Brost and Karge were employees of the Keystone View Co., which was founded in 1892 in Meadville, Pa., and became a dominant player in the industry.
Meadville is now home to the Johnson-Shaw Stereoscopic Museum, which has more than 60,000 stereoviews from Keystone, which was acquired in the 1960s by the Mast Development Co. of Iowa. The bulk of Keystone’s vast archive, more than 300,000 stereoscopic prints and negatives known as the Keystone-Mast collection, was donated by the Mast family to the California Museum of Photography at the University of California, Riverside in the 1970s.
Dating to the mid-19th century, stereographs reached their zenith of popularity around the turn of the century, before the advent of radio and motion pictures. Lance Johnson of the Johnson-Shaw museum said Keystone and other companies often developed boxed sets, or books, of stereoscopic images, which were sold door to door.

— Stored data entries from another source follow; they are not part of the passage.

Definition listed (tbl : list (option (list Z * Z))) (name : list Z) (t : Z) : Prop := exists k, tbl !! k = Some (Some (name, t)).

Section World.
Context {D : Type} `{!BlockDevice D}.
Implicit Types (s : fs D) (objs : list obj) (tmp : list Z) (h : handles) (w : world) (tbl : list (option (list Z * Z))).

(** The root directory. *)
Record listing s objs (rd : inode_disk) tbl : Prop := {
  ls_obj : (ROOT_DIR_SECTOR, rd) ∈ objs;
  ls_length : length_ rd = 20 * len tbl;
  ls_slots : slots (content (fs_device s) rd) = tbl;
  ls_names : names_ok tbl;
  ls_sectors name t : listed tbl name t -> t <> FREE_MAP_SECTOR /\ t <> ROOT_DIR_SECTOR /\ exists d, (t, d) ∈ objs;
  ls_name_inj j k name t t' : tbl !! j = Some (Some (name, t)) -> tbl !! k = Some (Some (name, t')) -> j = k;
  ls_sector_inj j k name name' t : tbl !! j = Some (Some (name, t)) -> tbl !! k = Some (Some (name', t)) -> j = k
}.
(** Which inodes the open files, the open directories and the free map have. *)
Record roles w s tbl : Prop := {
  ro_map : i_sector (w_im w) = FREE_MAP_SECTOR;
  ro_files q f i : files s !! q = Some f -> q <> w_fp w -> inodes s !! f_inode f = Some i ->
    i_sector i <> FREE_MAP_SECTOR /\ i_sector i <> ROOT_DIR_SECTOR;
  ro_pos q f : files s !! q = Some f -> q <> w_fp w -> 0 <= f_pos f < 2 ^ 31;
  ro_dirs q d i : dirs s !! q = Some d -> inodes s !! d_inode d = Some i -> i_sector i = ROOT_DIR_SECTOR;
  ro_removed p i : inodes s !! p = Some i -> removed i = true ->
    i_sector i <> FREE_MAP_SECTOR /\ i_sector i <> ROOT_DIR_SECTOR /\ forall name, ~ listed tbl name (i_sector i)
}.
Record fs_inv w s objs tmp tbl : Prop := {
  fi_disk : disk_ok s objs;
  fi_mem : mem_ok s objs (held s tmp);
  fi_fmap : fmap_ok s objs (w_fp w) (w_ip w) (w_im w);
  fi_listing : listing s objs (w_rd w) tbl;
  fi_roles : roles w s tbl
}.

(** *** What users of files see *)

Definition sector_of s (p : Z) : Z := default (-1) (i_sector <$> inodes s !! p).
(** Nothing changes for the users of the files [objs]. *)
Record same_view s s' objs : Prop := {
  vw_files : files s' = files s;
  vw_sectors q f : files s !! q = Some f -> sector_of s' (f_inode f) = sector_of s (f_inode f);
  vw_content o : o ∈ objs -> o.1 <> FREE_MAP_SECTOR -> o.1 <> ROOT_DIR_SECTOR ->
    content (fs_device s') o.2 = content (fs_device s) o.2
}.
Lemma same_view_refl s objs : same_view s s objs.
Proof. by split. Qed.
Lemma same_view_trans s1 s2 s3 objs objs' :
  same_view s1 s2 objs -> same_view s2 s3 objs' -> (forall o, o ∈ objs' -> o ∈ objs) -> same_view s1 s3 objs'.
Proof.
  intros [H1 H2 H3] [H4 H5 H6] Hs. split; [congruence| |].
  - intros q f Hq. rewrite (H5 q), (H2 q) by (done || congruence). done.
  - intros o Ho Hz Hn. rewrite H6, H3 by auto. done.
Qed.

(** *** Frames *)

(** The inodes of [s'] are those of [s], or new. *)
Definition inodes_from s s' : Prop := forall p i', inodes s' !! p = Some i' ->
  (exists i, inodes s !! p = Some i /\ i_sector i' = i_sector i /\ (removed i' = true -> removed i = true)) \/
  (inodes s !! p = None /\ removed i' = false).
Lemma inodes_from_same s s' : inodes s' = inodes s -> inodes_from s s'.
Proof. intros E p i H. left. exists i. split; [congruence|done]. Qed.
Lemma file_write_ok w s objs tbl q f i buffer size :
  fs_inv w s objs [] tbl -> files s !! q = Some f -> q <> w_fp w -> inodes s !! f_inode f = Some i -> size <= len buffer ->
  exists n s', file_write q buffer size s = Ok (n, s') /\ updates w s objs tbl q (mkFile (f_inode f) (f_pos f + n) (deny_write f)) s' /\
    (forall o, o ∈ objs -> o.1 <> FREE_MAP_SECTOR -> o.1 <> ROOT_DIR_SECTOR -> o <> (i_sector i, data i) ->
       content (fs_device s') o.2 = content (fs_device s) o.2) /\
    content (fs_device s') (data i) = splice (content (fs_device s) (data i)) (f_pos f) (slice buffer 0 n) /\
    ((protected w s (i_sector i) /\ n = 0) \/
     (~ protected w s (i_sector i) /\ n = Z.max 0 (Z.min size (length_ (data i) - f_pos f)))).
Proof.
  intros I Hq Hne Hi Hb. destruct (file_inode w s objs tbl q f I Hq Hne) as (i' & Hi' & Ho & R & Hz & Hr & Hpos). assert (i' = i) as -> by congruence.
  pose proof (protected_count w s objs tbl _ i I Hi Hz) as Hpr. unfold file_write. rewrite (bind_ok _ _ _ _ _ (get_file_user s q f Hq)).
  destruct (decide (deny_write_cnt i = 0)) as [Hd|Hd].
  - set (n := Z.max 0 (Z.min size (length_ (data i) - f_pos f))).
    destruct (inode_write_ok s (f_inode f) i buffer size (f_pos f) n R Hd Hpos Hb) as (s1 & E1 & C1 & Hc1); [done|].
    destruct (inv_file_change w s s1 objs tbl (i_sector i, data i) C1 I Ho Hz Hr) as [I1 Hothers].
    pose proof (changes_same_objects _ _ _ C1) as [_ Si _ Sf Sd _]. pose proof (ex_length _ _ (rd_extent _ _ _ R)).
    exists n. eexists. split.
    { rewrite (bind_ok _ _ _ _ _ E1), wraps_small by (change (32 - 1) with 31; unfold n; lia). reflexivity. }
    split; [|split; [|split]].
    + eapply (updates_after w s s1); [done..|]. apply (put_file_ok w s1 objs tbl q f _ i); simpl; (done || congruence || (unfold n; lia)).
    + intros o Ho' _ _ Hno. by apply (Hothers o).
    + done.
    + right. split; [|done]. intros Hp. by apply Hpr in Hp.
  - exists 0. eexists. split.
    { unfold inode_write_at. rewrite bind_assoc, (bind_ok _ _ _ _ _ (get_inode_ok s _ i Hi)), (proj2 (Z.eqb_neq _ _) Hd). cbn [negb].
      rewrite ret_bind, wraps_small by (change (32 - 1) with 31; lia). reflexivity. }
    split; [|split; [done|split]].
    + apply (put_file_ok w s objs tbl q f _ i); simpl; (done || lia).
    + by rewrite slice_0, splice_nil.
    + left. split; [|done]. by apply Hpr.
Qed.
(** *** The other operations on open files *)

Lemma simple_refines w s objs tbl a o fd junk full :
  match o with Seek q _ | Tell q | Length q | Deny q | Allow q => q = fd | _ => False end ->
  fs_inv w s objs [] tbl -> abs w s objs tbl a -> op_ok a o ->
  exists r s' a', exec junk o s = Ok (r, s') /\ astep full a o r a' /\ refines w s' a'.
Proof.
  intros Ho I A Hok. assert (exists x, a_files a !! fd = Some x) as [x Hx].
  { destruct o; try done; subst; simpl in Hok; [destruct Hok as [? _]|..]; done. }
  destruct (abs_file _ _ _ _ _ _ _ A Hx) as (f & Hf & Hne & ->).
  destruct (file_bytes w s objs tbl a fd f I A Hx Hf Hne) as (i & Hi & Hs & Hio & Ha & Hb & Hl).
  assert (R : refines w s a) by (by exists objs, tbl).
  destruct o as [| | | | | | |q pos|q|q|q|q]; try done; subst q; simpl.
  - destruct Hok as [_ Hpos]. destruct (file_seek_ok w s objs tbl fd f pos I Hf Hne Hpos) as (s' & E & U & Hc).
    eexists RUnit, s', _. rewrite (bind_ok _ _ _ _ _ E). split; [done|]. split; [by eapply A_seek|].
    eapply (refines_updates w s objs tbl a fd f) in U; [|done..]. exact U.
  - eexists (RNum (f_pos f)), s, a. unfold file_tell. rewrite bind_assoc, (bind_ok _ _ _ _ _ (get_file_user s fd f Hf)). split; [done|].
    split; [|done]. by apply (A_tell _ _ fd (view s f)).
  - eexists (RNum (length_ (data i))), s, a. unfold file_length, inode_length.
    rewrite bind_assoc, (bind_ok _ _ _ _ _ (get_file_user s fd f Hf)), bind_assoc, (bind_ok _ _ _ _ _ (get_inode_ok s _ i Hi)).
    split; [done|]. split; [|done]. rewrite <- Hl. eapply A_length; [done|]. simpl. by rewrite Hs.
  - destruct (file_deny_ok w s objs tbl fd f I Hf Hne) as (s' & E & U & Hc).
    eexists RUnit, s', _. rewrite (bind_ok _ _ _ _ _ E). split; [done|]. split; [by eapply A_deny|].
    eapply (refines_updates w s objs tbl a fd f) in U; [|done..]. exact U.
  - destruct (file_allow_ok w s objs tbl fd f I Hf Hne) as (s' & E & U & Hc).
    eexists RUnit, s', _. rewrite (bind_ok _ _ _ _ _ E). split; [done|]. split; [by eapply A_allow|].
    eapply (refines_updates w s objs tbl a fd f) in U; [|done..]. exact U.
Qed.

(** Every operation. *)
Lemma op_refines w s a o junk :
  refines w s a -> op_ok a o -> length junk = 20%nat ->
  exists r s' a', exec junk o s = Ok (r, s') /\ astep (full_for w s o) a o r a' /\ refines w s' a'.
Proof.
  intros (objs & tbl & I & A) Hok Hj. destruct o as [| | | | | | |q pos|q|q|q|q];
    [by apply (create_refines w s objs tbl)|by apply (open_refines w s objs tbl)|by apply (remove_refines w s objs tbl)
    |by apply (reopen_refines w s objs tbl)|by apply (close_refines w s objs tbl)|by apply (read_refines w s objs tbl)
    |by apply (file_write_refines w s objs tbl)|by apply (simple_refines w s objs tbl a _ q)..].
Qed.
(* ===== verification/FsMount.v ===== *)
(** Formatting and mounting (filesys/filesys.c, filesys/free-map.c): a formatted disk is an
    empty file system, and a file system that has been shut down is found again. *)

From stdpp Require Import gmap.
From S2P Require Import Prelude KMonad Bytes Bitmap Block Filesys InodeOk FreeMapOk FsInv FsCreate FsOpen FsHandles FsDir FsWorld FsOps FsFiles FsRefine.

(** ** The free map at boot *)

Lemma bitmap_mark_length i b b' : bitmap_mark i b = Ok (tt, b') -> length (bits b') = length (bits b).
Proof.
  unfold bitmap_mark, upd_elem. erewrite bind_ok by reflexivity. destruct (zlookup (bits b) (elem_idx i)); [|done].
  erewrite bind_ok by reflexivity. intros [= <-]. apply zset_length.
Qed.

(** The words of the map as [malloc] may return them. *)
Record map_junk (size : Z) (junk : list Z) : Prop := {
  mj_words : Forall word junk;
  mj_length : len junk = (size + 31) / 32
}.
(** The map of a disk on which only the first two sectors are in use. *)
Record boot_map (size : Z) (b : bitmap) : Prop := {
  bm_ok : bitmap_ok b;
  bm_cnt : bit_cnt b = size;
  bm_length : len (bits b) = (size + 31) / 32;
  bm_bit j : 0 <= j < size -> bit b j = (j <? 2)
}.

Section Boot.
Context {D : Type} `{!BlockDevice D}.
Implicit Types (s : fs D) (objs : list obj) (w : world) (tbl : list (option (list Z * Z))) (a : afs).

Lemma quiet_set_map b s s' : quiet s s' -> quiet (set_map b s) (set_map b s').
Proof. intros [[S1 S2 S3 S4 S5 S6 S7 S8 S9 S10] H]. by split; [split|]. Qed.
(* ===== verification/FsProps.v ===== *)
(** What the file system promises (filesys/): formatting makes an empty file system, every
    operation does what the specification of files says, the files are found again after a
    shutdown, what happens to the sectors of a file that cannot be created, and what a failed
    allocation may do. *)

From stdpp Require Import gmap.
From S2P Require Import Prelude KMonad Bytes Bitmap Block Filesys InodeOk FreeMapOk FsInv FsCreate FsOpen FsHandles FsDir FsWorld FsOps FsFiles FsRefine FsMount.

Section Props.
Context {D : Type} `{!BlockDevice D}.
Implicit Types (s : fs D) (w : world) (a : afs).

Lemma format_ok d junk s :
  bd_ok d -> 4 <= bd_size d < 2 ^ 31 -> map_junk (bd_size d) junk -> booted s ->
  exists w s', filesys_init (Some d) junk true s = Ok (tt, s') /\ refines w s' (mkAfs ∅ ∅ ∅) /\ dirs s' = ∅ /\
    bd_size (fs_device s') = bd_size d.
Proof.
  intros Hok Hsz Hj Bt. destruct (init_start junk d s Bt Hok) as (b & s1 & E1 & Bt1 & Bm & Hb & S1); [lia|done|].
  rewrite <- Hb in Bm. destruct (do_format_ok s1 Bt1) as (w & s2 & E2 & R & Hd & Hsz2); rewrite ?(ss_size _ _ S1); [by apply S1|done|lia|].
  exists w, s2. split; [|rewrite <- (ss_size _ _ S1); done]. unfold filesys_init. erewrite bind_ok by reflexivity. erewrite bind_ok by reflexivity.
  rewrite <- bind_assoc, (bind_ok _ _ _ _ _ E1). exact E2.
Qed.

(** [filesys_init] with the format option, at boot, on any block device of at least four
    sectors: it does not panic, and the file system it leaves stands for the one without
    names, files and open files. *)
Theorem format_makes_empty d junk s :
  bd_ok d -> 4 <= bd_size d < 2 ^ 31 -> map_junk (bd_size d) junk -> booted s ->
  exists w s', filesys_init (Some d) junk true s = Ok (tt, s') /\ refines w s' (mkAfs ∅ ∅ ∅).
Proof. intros Hok Hsz Hj Bt. destruct (format_ok d junk s Hok Hsz Hj Bt) as (w & s' & E & R & _). eauto. Qed.

(** C25: As long as no allocation of memory fails ([memory s = []]), the file system refines the
    specification of files as arrays of bytes with names: in any state that stands for a state [a]
    of the specification, every operation on names and on open files returns without a panic, with a
    reply that the specification allows, in a state that stands for the specification's next state.
    A file is created unless its name is bad or in use or there is no room; removed files stay
    readable until the last close; writes are cut at the end of the file and refused while the file
    is protected. *)
Theorem filesystem_refines w s a o junk :
  refines w s a -> memory s = [] -> op_ok a o -> length junk = 20%nat ->
  exists r s' a', exec junk o s = Ok (r, s') /\ astep (full_for w s o) a o r a' /\ refines w s' a' /\ memory s' = [].
Proof.
  intros R _ Ho Hj. destruct (op_refines w s a o junk R Ho Hj) as (r & s' & a' & E & St & R').
  exists r, s', a'. split_and!; try done. by eapply refines_memory.
Qed.

Lemma format_client d junk s0 c n stack :
  bd_ok d -> 4 <= bd_size d < 2 ^ 31 -> map_junk (bd_size d) junk -> booted s0 ->
  proper c (mkAfs ∅ ∅ ∅) -> (forall k, length (stack k) = 20%nat) ->
  exists w s rs s' a, filesys_init (Some d) junk true s0 = Ok (tt, s) /\ run_client stack c n [] s = Ok (rs, s') /\
    length rs = n /\ follows w c s (mkAfs ∅ ∅ ∅) rs s' a /\ refines w s' a /\ dirs s' = ∅.
Proof.
  intros Hok Hsz Hj Bt Hc Hst. destruct (format_ok d junk s0 Hok Hsz Hj Bt) as (w & s & E & R & Hd & _).
  destruct (client_refines w s (mkAfs ∅ ∅ ∅) c stack n Hc Hst [] s (mkAfs ∅ ∅ ∅)) as (rs & s' & a & E' & Hl & Hf & R' & Hd');
    [constructor|done|]. exists w, s, rs, s', a. split_and!; try done. by rewrite Hd', Hd.
Qed.

(** C26: What is on the disk survives, as long as no allocation of memory fails: after a disk has been
    formatted, and a client has done any number of operations that leave no file open, [filesys_done]
    and a later boot with [filesys_init] on the same disk, without formatting, give a file system with
    the names and the contents that the client has left. *)
Theorem remount_finds_files d junk s0 c n stack :
  bd_ok d -> 4 <= bd_size d < 2 ^ 31 -> map_junk (bd_size d) junk -> booted s0 -> memory s0 = [] ->
  proper c (mkAfs ∅ ∅ ∅) -> (forall k, length (stack k) = 20%nat) ->
  exists w s rs s' a, filesys_init (Some d) junk true s0 = Ok (tt, s) /\ run_client stack c n [] s = Ok (rs, s') /\
    length rs = n /\ follows w c s (mkAfs ∅ ∅ ∅) rs s' a /\
    forall s1 junk1, a_files a = ∅ -> booted s1 -> memory s1 = [] -> map_junk (bd_size (fs_device s')) junk1 ->
      exists s'', filesys_done s' = Ok (tt, s'') /\
      exists w' s2, filesys_init (Some (fs_device s'')) junk1 false s1 = Ok (tt, s2) /\ refines w' s2 a.
Proof.
  intros Hok Hsz Hj Bt _ Hc Hst. destruct (format_client d junk s0 c n stack Hok Hsz Hj Bt Hc Hst) as (w & s & rs & s' & a & E & E' & Hl & Hf & R & Hd).
  exists w, s, rs, s', a. split_and!; try done. intros s1 junk1 Ha Bt1 _ Hj1.
  destruct (remount_ok w s' a s1 junk1 R Ha Hd Bt1 Hj1) as (s'' & E1 & w' & s2 & E2 & R2 & _). eauto 10.
Qed.

(** A failed creation has marked the sectors for the data of the file as used. *)
Definition loses s (n : Z) s' : Prop := exists first,
  0 <= first /\ first + sectors_of n <= bd_size (fs_device s) /\
  (forall u, first <= u < first + sectors_of n -> bit (free_map s) u = false) /\
  (forall u, 0 <= u -> bit (free_map s') u = bit (free_map s) u || within first (sectors_of n) u).

(** C27: A creation that fails because of its name loses sectors, in every state in which no
    allocation of memory fails.  When the name is in use or bad, [filesys_create] returns false and
    leaves all names and files as they are; but when there were sectors for the file, as many sectors
    as its data would have taken, which were free, are marked as used from then on, although no
    file has them. *)
Theorem failed_create_leaks w s a name n junk :
  refines w s a -> memory s = [] -> op_ok a (Create name n) -> length junk = 20%nat ->
  ~ name_ok name \/ is_Some (a_names a !! name) ->
  exists s', filesys_create name n junk s = Ok (false, s') /\ refines w s' a /\ (no_sectors s n \/ loses s n s').
Proof.
  intros (objs & tbl & I & A) _ [Hn Hs] Hj Hbad.
  destruct (filesys_create_ok w s objs tbl name n junk I Hn Hj Hs) as (ok & s' & E & Hd & V & H). exists s'. destruct ok.
  - destruct H as (t & d & k & Hok & Hno & _). destruct Hbad as [?|[id Hid]]; [done|].
    destruct Hno. apply A in Hid as [j Hj']. by exists j, id.
  - destruct H as (I' & _ & Hl). split; [done|]. split; [exists objs, tbl; split; [done|by apply (abs_same w s)]|].
    destruct Hl as [?|(first & H1 & H2 & H3 & H4)]; [by left|right]. exists first. split_and!; [done..| |].
    + intros u Hu. by apply H3.
    + intros u Hu. rewrite (H4 u Hu), (bool_decide_false (None = Some u)) by done. by rewrite orb_false_r.
Qed.
End Props.

(** ** A disk *)

Definition blank_disk (n : Z) : mounted :=
  mkMounted (mkDevices [mkBlock [] BLOCK_FILESYS n (ide_operations (fun _ => replicate 512 0)) 0 0] []) 0.
Definition boot_fs (n : Z) : fs mounted := mkFs (blank_disk n) (mkBitmap 0 []) None ∅ [] ∅ ∅ 1 [].

Lemma blank_disk_ok : bd_ok (blank_disk 16).
Proof.
  split.
  - intros id b Hb. apply list_lookup_singleton_Some in Hb as [-> <-]. split; [done|]. simpl. intros t _. reflexivity.
  - eexists. split; [done|]. vm_compute. discriminate.
Qed.
Lemma blank_junk : map_junk (bd_size (blank_disk 16)) [0xcccccccc].
Proof. split; [|done]. constructor; [|constructor]. split; [discriminate|done]. Qed.
Lemma boot_fs_booted : booted (boot_fs 16).
Proof. by split. Qed.

Lemma format_makes_empty_witness :
  exists w s', filesys_init (Some (blank_disk 16)) [0xcccccccc] true (boot_fs 16) = Ok (tt, s') /\ refines w s' (mkAfs ∅ ∅ ∅).
Proof.
  apply (format_makes_empty (blank_disk 16) [0xcccccccc] (boot_fs 16) blank_disk_ok); [split; [discriminate|reflexivity]|exact blank_junk|exact boot_fs_booted].
Defined.
Lemma filesystem_refines_witness :
  exists w s r s' a', filesys_init (Some (blank_disk 16)) [0xcccccccc] true (boot_fs 16) = Ok (tt, s) /\
    exec (replicate 20 0) (Create [97] 700) s = Ok (r, s') /\
    astep (full_for w s (Create [97] 700)) (mkAfs ∅ ∅ ∅) (Create [97] 700) r a' /\ refines w s' a' /\ memory s' = [].
Proof.
  destruct (format_ok (blank_disk 16) [0xcccccccc] (boot_fs 16) blank_disk_ok ltac:(split; [discriminate|reflexivity]) blank_junk boot_fs_booted)
    as (w & s & E & R & _).
  destruct (filesystem_refines w s (mkAfs ∅ ∅ ∅) (Create [97] 700) (replicate 20 0) R (refines_memory w s _ R)) as (r & s' & a' & H).
  - split; [repeat constructor; discriminate|split; [discriminate|reflexivity]].
  - reflexivity.
  - exists w, s, r, s', a'. split; [exact E|exact H].
Defined.

(** A client that makes a file, writes three bytes into it, and closes it. *)
Definition ex_client : client := fun rs =>
  match rs with
  | [] => Create [97] 3
  | [_] => Open [97]
  | [_; RFile (Some fd)] => Write fd [120; 121; 122] 3
  | [_; RFile (Some fd); _] => Close fd
  | _ => Open [98]
  end.
Definition ex_replies : list reply := [RBool true; RFile (Some 39); RNum 3; RUnit].
Lemma ex_client_runs :
  match (filesys_init (Some (blank_disk 16)) [0xcccccccc] true;; run_client (fun _ => replicate 20 0) ex_client 4 []) (boot_fs 16) with
  | Ok (rs, _) => Some rs
  | _ => None
  end = Some ex_replies.
Proof. vm_compute. reflexivity. Qed.

Lemma spec_run_snoc c a0 rs r a' :
  spec_run c a0 (rs ++ [r]) a' -> exists a, spec_run c a0 rs a /\ astep True a (c rs) r a'.
Proof. inversion 1 as [E|rs1 a r1 a1 H1 H2 E]; [by destruct rs|]. apply app_inj_tail in E as [-> ->]. by exists a. Qed.

Lemma ex_opened a r fd :
  spec_run ex_client (mkAfs ∅ ∅ ∅) [r; RFile (Some fd)] a -> is_Some (a_files a !! fd).
Proof. intros (a1 & _ & St)%(spec_run_snoc _ _ [r]). inversion St; subst. simpl. rewrite lookup_insert_eq. by eexists. Qed.
Lemma ex_client_proper : proper ex_client (mkAfs ∅ ∅ ∅).
Proof.
  intros rs a Hr. assert (Hother : op_ok a (Open [98])) by (repeat constructor; discriminate).
  destruct rs as [|r1 [|[|[fd|]| | |] [|r3 [|r4 rs]]]]; try done; simpl.
  - split; [repeat constructor; discriminate|done].
  - repeat constructor; discriminate.
  - split; [by eapply ex_opened|done].
  - apply (spec_run_snoc _ _ [r1; RFile (Some fd)]) in Hr as (a1 & Hr & St). apply ex_opened in Hr.
    inversion St; subst; simpl; [|done]. rewrite lookup_insert_eq. by eexists.
Qed.
Lemma ex_client_leaves a :
  spec_run ex_client (mkAfs ∅ ∅ ∅) ex_replies a ->
  exists id, a_names a !! [97] = Some id /\ a_bytes a !! id = Some [120; 121; 122] /\ a_files a = ∅.
Proof.
  intros (a3 & (a2 & (a1 & (a0 & H0 & S1)%(spec_run_snoc _ _ []) & S2)%(spec_run_snoc _ _ [_]) & S3)%(spec_run_snoc _ _ [_; _]) & S4)%(spec_run_snoc _ _ [_; _; _]).
  inversion H0 as [|rs ? ? ? ? ? E]; [subst a0|by destruct rs]. inversion S1; subst. inversion S2; subst. inversion S3; subst. inversion S4; subst.
  simpl in *. repeat match goal with H : <[?k := _]> _ !! ?k = Some _ |- _ => rewrite lookup_insert_eq in H; simplify_eq; simpl in * end.
  eexists. split; [by rewrite lookup_insert_eq|]. split; [|by rewrite delete_insert_eq, delete_insert_eq, delete_empty].
  apply map_lookup_filter_Some. split; [by rewrite lookup_insert_eq|]. left. eexists [97], _. split; [simpl; by rewrite lookup_insert_eq|done].
Qed.

Lemma remount_finds_files_witness :
  exists w s s' a id, filesys_init (Some (blank_disk 16)) [0xcccccccc] true (boot_fs 16) = Ok (tt, s) /\
    follows w ex_client s (mkAfs ∅ ∅ ∅) ex_replies s' a /\
    a_names a !! [97] = Some id /\ a_bytes a !! id = Some [120; 121; 122] /\
    forall junk1, map_junk (bd_size (fs_device s')) junk1 -> exists s'', filesys_done s' = Ok (tt, s'') /\
      exists w' s2, filesys_init (Some (fs_device s'')) junk1 false (boot_fs 16) = Ok (tt, s2) /\ refines w' s2 a.
Proof.
  destruct (remount_finds_files (blank_disk 16) [0xcccccccc] (boot_fs 16) ex_client 4 (fun _ => replicate 20 0) blank_disk_ok
    ltac:(split; [discriminate|reflexivity]) blank_junk boot_fs_booted eq_refl ex_client_proper (fun _ => eq_refl))
    as (w & s & rs & s' & a & E & E' & _ & Hf & H).
  assert (Ers : rs = ex_replies).
  { pose proof ex_client_runs as Er. rewrite (bind_ok _ _ _ _ _ E), E' in Er. by injection Er. }
  rewrite Ers in Hf. destruct (ex_client_leaves a (follows_spec w _ _ _ _ _ _ Hf)) as (id & Hn & Hb & Ha).
  exists w, s, s', a, id. split; [exact E|]. split; [exact Hf|]. split; [exact Hn|]. split; [exact Hb|].
  intros junk1 Hj. exact (H (boot_fs 16) junk1 Ha boot_fs_booted eq_refl Hj).
Defined.

(** The empty name is bad. *)
Lemma failed_create_leaks_witness :
  exists w s s', filesys_init (Some (blank_disk 16)) [0xcccccccc] true (boot_fs 16) = Ok (tt, s) /\
    filesys_create [] 700 (replicate 20 0) s = Ok (false, s') /\ refines w s' (mkAfs ∅ ∅ ∅) /\ (no_sectors s 700 \/ loses s 700 s').
Proof.
  destruct (format_ok (blank_disk 16) [0xcccccccc] (boot_fs 16) blank_disk_ok ltac:(split; [discriminate|reflexivity]) blank_junk boot_fs_booted)
    as (w & s & E & R & _).
  destruct (failed_create_leaks w s (mkAfs ∅ ∅ ∅) [] 700 (replicate 20 0) R (refines_memory w s _ R)) as (s' & H).
  - split; [constructor|split; [discriminate|reflexivity]].
  - reflexivity.
  - left. intros [[H1 _] _]. simpl in H1. lia.
  - exists w, s, s'. split; [exact E|exact H].
Defined.

(** ** Failing allocations

    A name that exists, created again while the allocation number [k] of the operation fails. *)
Definition create_twice (k : nat) : outcome (list reply) :=
  match (filesys_init (Some (blank_disk 16)) [0] true;;
         r1 ← exec (replicate 20 0) (Create [97] 0);
         modify (fun s => mkFs (fs_device s) (free_map s) (free_map_file s) (inodes s) (open_inodes s) (files s) (dirs s) (brk s)
                            (replicate k true ++ [false]));;
         r2 ← exec (replicate 20 0) (Create [97] 0);
         mret [r1; r2]) (boot_fs 16) with
  | Ok (rs, _) => Ok rs
  | Panic => Panic
  | NoFuel => NoFuel
  end.

(** A failed allocation may double a name: when the sixth allocation of the operation fails, that of
    the buffer through which [lookup] reads the directory, the name counts as free, and
    [filesys_create] adds it a second time. *)
Theorem failed_allocation_doubles_name :
  create_twice 5 = Ok [RBool true; RBool true] /\ create_twice 100 = Ok [RBool true; RBool false].
Proof. split; vm_compute; reflexivity. Qed.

One of Keystone’s most popular volumes was a 1,200-image tour of the world, marketed in books of 100 images each.
“You could sit in your parlor on Sunday afternoon with your stereoscope and your 100 views … and you could literally take a trip around the world,” Johnson said.
Du Pont had a slightly different twist, however. His images were intended not to give visitors a view of the world, but to document the design elements of his estate and to offer guests an idea of how the estate’s rooms and gardens looked during different seasons of the year.
Also, when du Pont held stereoscope parties, his guests didn’t have to worry about changing cards in their viewers; butlers were on hand to do it for them.